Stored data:
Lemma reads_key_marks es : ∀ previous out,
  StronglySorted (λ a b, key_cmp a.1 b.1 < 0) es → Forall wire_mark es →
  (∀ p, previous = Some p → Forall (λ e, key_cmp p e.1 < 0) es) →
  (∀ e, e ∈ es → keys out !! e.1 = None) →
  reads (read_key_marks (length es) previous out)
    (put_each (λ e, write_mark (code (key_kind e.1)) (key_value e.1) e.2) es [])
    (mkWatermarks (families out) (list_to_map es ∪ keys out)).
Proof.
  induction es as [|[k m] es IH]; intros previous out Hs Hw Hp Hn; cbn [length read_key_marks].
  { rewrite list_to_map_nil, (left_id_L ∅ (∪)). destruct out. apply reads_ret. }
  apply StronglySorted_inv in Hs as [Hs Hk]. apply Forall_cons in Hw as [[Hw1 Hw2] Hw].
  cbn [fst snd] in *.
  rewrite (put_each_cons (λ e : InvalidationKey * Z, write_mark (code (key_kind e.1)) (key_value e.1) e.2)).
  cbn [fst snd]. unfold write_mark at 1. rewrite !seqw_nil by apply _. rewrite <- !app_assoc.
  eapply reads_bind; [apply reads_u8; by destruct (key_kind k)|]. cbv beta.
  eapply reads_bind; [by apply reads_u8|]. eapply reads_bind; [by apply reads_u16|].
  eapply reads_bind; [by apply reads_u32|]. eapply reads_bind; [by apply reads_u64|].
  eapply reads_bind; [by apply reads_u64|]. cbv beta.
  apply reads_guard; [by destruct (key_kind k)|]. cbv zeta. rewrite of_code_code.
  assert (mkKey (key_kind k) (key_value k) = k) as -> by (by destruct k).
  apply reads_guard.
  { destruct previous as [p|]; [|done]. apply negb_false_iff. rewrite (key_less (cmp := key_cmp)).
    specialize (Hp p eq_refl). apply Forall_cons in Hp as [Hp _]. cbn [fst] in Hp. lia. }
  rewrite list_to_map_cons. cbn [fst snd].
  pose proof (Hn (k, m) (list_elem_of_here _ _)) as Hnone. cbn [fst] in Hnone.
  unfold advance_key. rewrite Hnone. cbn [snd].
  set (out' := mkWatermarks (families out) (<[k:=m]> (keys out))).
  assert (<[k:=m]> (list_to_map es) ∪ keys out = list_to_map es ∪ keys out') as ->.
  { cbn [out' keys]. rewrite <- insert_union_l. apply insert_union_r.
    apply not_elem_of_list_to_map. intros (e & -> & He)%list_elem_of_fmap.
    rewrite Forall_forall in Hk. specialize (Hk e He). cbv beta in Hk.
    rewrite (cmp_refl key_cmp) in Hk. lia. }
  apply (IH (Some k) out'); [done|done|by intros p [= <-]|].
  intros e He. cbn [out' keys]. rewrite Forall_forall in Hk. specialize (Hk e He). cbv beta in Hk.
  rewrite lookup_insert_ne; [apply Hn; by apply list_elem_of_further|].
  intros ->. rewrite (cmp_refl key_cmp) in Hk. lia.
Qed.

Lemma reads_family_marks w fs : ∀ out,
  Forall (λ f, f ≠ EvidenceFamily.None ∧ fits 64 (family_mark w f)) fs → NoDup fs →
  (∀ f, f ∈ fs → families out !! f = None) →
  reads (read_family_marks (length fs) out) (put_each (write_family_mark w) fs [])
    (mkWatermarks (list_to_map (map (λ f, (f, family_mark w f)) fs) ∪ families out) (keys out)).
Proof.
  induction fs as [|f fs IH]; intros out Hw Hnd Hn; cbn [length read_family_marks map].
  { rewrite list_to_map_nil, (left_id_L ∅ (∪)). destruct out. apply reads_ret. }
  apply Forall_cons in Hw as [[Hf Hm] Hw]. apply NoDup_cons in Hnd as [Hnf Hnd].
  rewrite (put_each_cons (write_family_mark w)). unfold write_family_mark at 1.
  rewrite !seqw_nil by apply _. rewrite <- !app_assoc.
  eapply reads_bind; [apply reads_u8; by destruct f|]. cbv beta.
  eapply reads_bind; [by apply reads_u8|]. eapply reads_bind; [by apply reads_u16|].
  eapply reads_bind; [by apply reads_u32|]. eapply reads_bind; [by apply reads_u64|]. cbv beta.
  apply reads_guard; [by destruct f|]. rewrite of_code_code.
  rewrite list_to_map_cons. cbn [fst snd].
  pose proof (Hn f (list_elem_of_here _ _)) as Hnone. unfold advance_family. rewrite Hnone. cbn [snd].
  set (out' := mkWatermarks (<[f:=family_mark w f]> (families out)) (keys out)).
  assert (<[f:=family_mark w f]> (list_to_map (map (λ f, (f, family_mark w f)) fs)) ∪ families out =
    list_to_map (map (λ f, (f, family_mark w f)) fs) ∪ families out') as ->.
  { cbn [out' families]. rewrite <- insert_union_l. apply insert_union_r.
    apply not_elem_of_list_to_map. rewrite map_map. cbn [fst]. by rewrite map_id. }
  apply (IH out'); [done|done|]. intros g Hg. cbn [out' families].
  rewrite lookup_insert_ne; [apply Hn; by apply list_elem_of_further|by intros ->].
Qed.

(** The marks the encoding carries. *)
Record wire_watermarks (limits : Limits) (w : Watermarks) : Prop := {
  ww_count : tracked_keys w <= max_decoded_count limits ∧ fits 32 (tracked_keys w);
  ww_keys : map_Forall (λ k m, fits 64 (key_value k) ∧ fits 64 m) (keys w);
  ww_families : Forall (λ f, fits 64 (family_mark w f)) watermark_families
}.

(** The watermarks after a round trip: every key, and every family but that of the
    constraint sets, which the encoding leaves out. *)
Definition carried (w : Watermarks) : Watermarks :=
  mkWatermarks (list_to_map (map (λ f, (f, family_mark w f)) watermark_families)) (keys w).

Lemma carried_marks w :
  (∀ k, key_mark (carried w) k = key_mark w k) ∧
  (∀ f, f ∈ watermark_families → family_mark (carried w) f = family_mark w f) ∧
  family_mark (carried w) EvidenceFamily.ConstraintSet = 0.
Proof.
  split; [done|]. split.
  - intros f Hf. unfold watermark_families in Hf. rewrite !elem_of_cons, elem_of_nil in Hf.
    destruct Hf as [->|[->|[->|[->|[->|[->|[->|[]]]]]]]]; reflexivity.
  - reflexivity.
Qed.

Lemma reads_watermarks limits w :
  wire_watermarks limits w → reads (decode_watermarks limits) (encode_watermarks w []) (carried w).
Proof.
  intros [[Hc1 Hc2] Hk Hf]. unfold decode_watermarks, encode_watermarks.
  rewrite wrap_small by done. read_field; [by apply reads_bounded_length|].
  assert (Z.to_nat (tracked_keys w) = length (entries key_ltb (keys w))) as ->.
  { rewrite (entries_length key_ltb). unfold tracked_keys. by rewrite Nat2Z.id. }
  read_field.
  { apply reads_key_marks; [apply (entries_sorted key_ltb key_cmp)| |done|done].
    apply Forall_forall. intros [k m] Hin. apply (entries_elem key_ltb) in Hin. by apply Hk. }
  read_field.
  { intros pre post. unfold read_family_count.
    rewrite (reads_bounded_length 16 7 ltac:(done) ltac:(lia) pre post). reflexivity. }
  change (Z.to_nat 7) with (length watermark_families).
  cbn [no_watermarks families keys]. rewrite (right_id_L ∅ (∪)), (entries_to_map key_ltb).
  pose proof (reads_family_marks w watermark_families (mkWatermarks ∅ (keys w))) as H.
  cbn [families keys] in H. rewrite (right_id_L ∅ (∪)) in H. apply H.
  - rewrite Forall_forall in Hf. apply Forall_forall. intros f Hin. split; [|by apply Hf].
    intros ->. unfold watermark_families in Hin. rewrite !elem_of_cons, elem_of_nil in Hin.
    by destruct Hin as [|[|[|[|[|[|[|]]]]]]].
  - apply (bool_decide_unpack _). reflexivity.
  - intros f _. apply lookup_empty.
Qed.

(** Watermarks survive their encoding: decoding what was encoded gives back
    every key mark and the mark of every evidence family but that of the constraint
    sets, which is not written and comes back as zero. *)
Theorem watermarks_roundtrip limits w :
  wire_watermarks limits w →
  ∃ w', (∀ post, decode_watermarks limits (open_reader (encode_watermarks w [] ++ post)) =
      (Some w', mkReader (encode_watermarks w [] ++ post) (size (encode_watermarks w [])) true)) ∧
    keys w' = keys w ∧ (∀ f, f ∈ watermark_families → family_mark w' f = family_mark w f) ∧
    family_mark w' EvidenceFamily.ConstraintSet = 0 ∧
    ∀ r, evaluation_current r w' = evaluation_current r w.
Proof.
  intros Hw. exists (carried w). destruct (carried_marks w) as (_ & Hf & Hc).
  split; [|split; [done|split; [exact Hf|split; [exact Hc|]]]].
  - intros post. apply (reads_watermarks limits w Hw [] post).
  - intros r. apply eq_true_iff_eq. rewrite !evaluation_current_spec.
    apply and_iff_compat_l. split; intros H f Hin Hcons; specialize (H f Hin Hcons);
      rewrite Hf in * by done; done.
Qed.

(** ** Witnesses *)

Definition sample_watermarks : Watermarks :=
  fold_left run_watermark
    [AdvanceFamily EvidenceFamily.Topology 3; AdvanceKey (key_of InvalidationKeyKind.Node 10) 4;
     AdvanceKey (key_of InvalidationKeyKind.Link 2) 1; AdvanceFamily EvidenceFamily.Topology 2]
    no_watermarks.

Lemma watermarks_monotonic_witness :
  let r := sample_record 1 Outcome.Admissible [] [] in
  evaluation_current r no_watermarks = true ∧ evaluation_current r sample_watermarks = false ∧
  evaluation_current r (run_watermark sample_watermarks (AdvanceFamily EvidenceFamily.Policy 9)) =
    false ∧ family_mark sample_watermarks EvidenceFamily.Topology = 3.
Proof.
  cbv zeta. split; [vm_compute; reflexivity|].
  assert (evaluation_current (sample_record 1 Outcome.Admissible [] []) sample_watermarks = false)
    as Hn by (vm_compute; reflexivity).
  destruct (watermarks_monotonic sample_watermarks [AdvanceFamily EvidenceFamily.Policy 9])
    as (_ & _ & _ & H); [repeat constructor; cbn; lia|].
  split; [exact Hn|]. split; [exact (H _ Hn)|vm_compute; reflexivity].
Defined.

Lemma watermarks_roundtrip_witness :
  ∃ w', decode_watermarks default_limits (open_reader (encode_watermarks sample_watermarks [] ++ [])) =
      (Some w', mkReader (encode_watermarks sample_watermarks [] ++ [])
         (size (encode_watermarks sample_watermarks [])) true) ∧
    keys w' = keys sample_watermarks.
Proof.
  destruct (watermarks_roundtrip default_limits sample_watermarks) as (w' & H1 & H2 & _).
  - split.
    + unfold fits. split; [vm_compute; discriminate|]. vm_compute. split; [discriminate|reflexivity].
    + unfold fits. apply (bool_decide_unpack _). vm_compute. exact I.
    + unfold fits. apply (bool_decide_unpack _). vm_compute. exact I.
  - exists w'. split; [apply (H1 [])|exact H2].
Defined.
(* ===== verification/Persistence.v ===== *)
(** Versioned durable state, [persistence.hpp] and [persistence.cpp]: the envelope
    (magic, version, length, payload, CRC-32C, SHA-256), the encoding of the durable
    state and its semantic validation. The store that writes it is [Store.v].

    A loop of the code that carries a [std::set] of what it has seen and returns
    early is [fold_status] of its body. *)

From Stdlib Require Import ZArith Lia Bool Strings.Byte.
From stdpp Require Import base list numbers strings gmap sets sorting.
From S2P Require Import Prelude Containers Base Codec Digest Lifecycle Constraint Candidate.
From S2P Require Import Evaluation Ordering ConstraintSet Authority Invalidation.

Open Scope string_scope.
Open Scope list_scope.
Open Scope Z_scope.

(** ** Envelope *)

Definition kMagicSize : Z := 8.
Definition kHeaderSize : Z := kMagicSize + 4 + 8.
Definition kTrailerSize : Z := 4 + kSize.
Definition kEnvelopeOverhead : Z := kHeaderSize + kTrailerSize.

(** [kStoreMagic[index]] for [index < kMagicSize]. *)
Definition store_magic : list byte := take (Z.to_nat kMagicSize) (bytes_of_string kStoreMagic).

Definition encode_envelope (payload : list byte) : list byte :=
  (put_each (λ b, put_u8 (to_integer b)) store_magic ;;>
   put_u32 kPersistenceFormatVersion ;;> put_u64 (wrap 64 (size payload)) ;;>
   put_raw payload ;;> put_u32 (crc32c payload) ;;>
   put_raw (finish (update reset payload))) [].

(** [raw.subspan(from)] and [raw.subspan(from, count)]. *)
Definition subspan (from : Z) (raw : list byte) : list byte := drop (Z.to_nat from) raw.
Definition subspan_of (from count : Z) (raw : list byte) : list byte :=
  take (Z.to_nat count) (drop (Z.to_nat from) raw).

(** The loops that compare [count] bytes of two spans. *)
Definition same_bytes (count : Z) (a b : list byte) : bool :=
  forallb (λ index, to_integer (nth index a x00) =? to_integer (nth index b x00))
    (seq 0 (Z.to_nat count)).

-- TASK OBJECTIVE --
Which lines should be output? Exactly those from the first line of the data through the line containing "eapply reads_bind; [apply reads_u8; by destruct (key_kind", inclusive.

-- SOLVED PROBLEM --
Lemma reads_key_marks es : ∀ previous out,
  StronglySorted (λ a b, key_cmp a.1 b.1 < 0) es → Forall wire_mark es →
  (∀ p, previous = Some p → Forall (λ e, key_cmp p e.1 < 0) es) →
  (∀ e, e ∈ es → keys out !! e.1 = None) →
  reads (read_key_marks (length es) previous out)
    (put_each (λ e, write_mark (code (key_kind e.1)) (key_value e.1) e.2) es [])
    (mkWatermarks (families out) (list_to_map es ∪ keys out)).
Proof.
  induction es as [|[k m] es IH]; intros previous out Hs Hw Hp Hn; cbn [length read_key_marks].
  { rewrite list_to_map_nil, (left_id_L ∅ (∪)). destruct out. apply reads_ret. }
  apply StronglySorted_inv in Hs as [Hs Hk]. apply Forall_cons in Hw as [[Hw1 Hw2] Hw].
  cbn [fst snd] in *.
  rewrite (put_each_cons (λ e : InvalidationKey * Z, write_mark (code (key_kind e.1)) (key_value e.1) e.2)).
  cbn [fst snd]. unfold write_mark at 1. rewrite !seqw_nil by apply _. rewrite <- !app_assoc.
  eapply reads_bind; [apply reads_u8; by destruct (key_kind k)|]. cbv beta.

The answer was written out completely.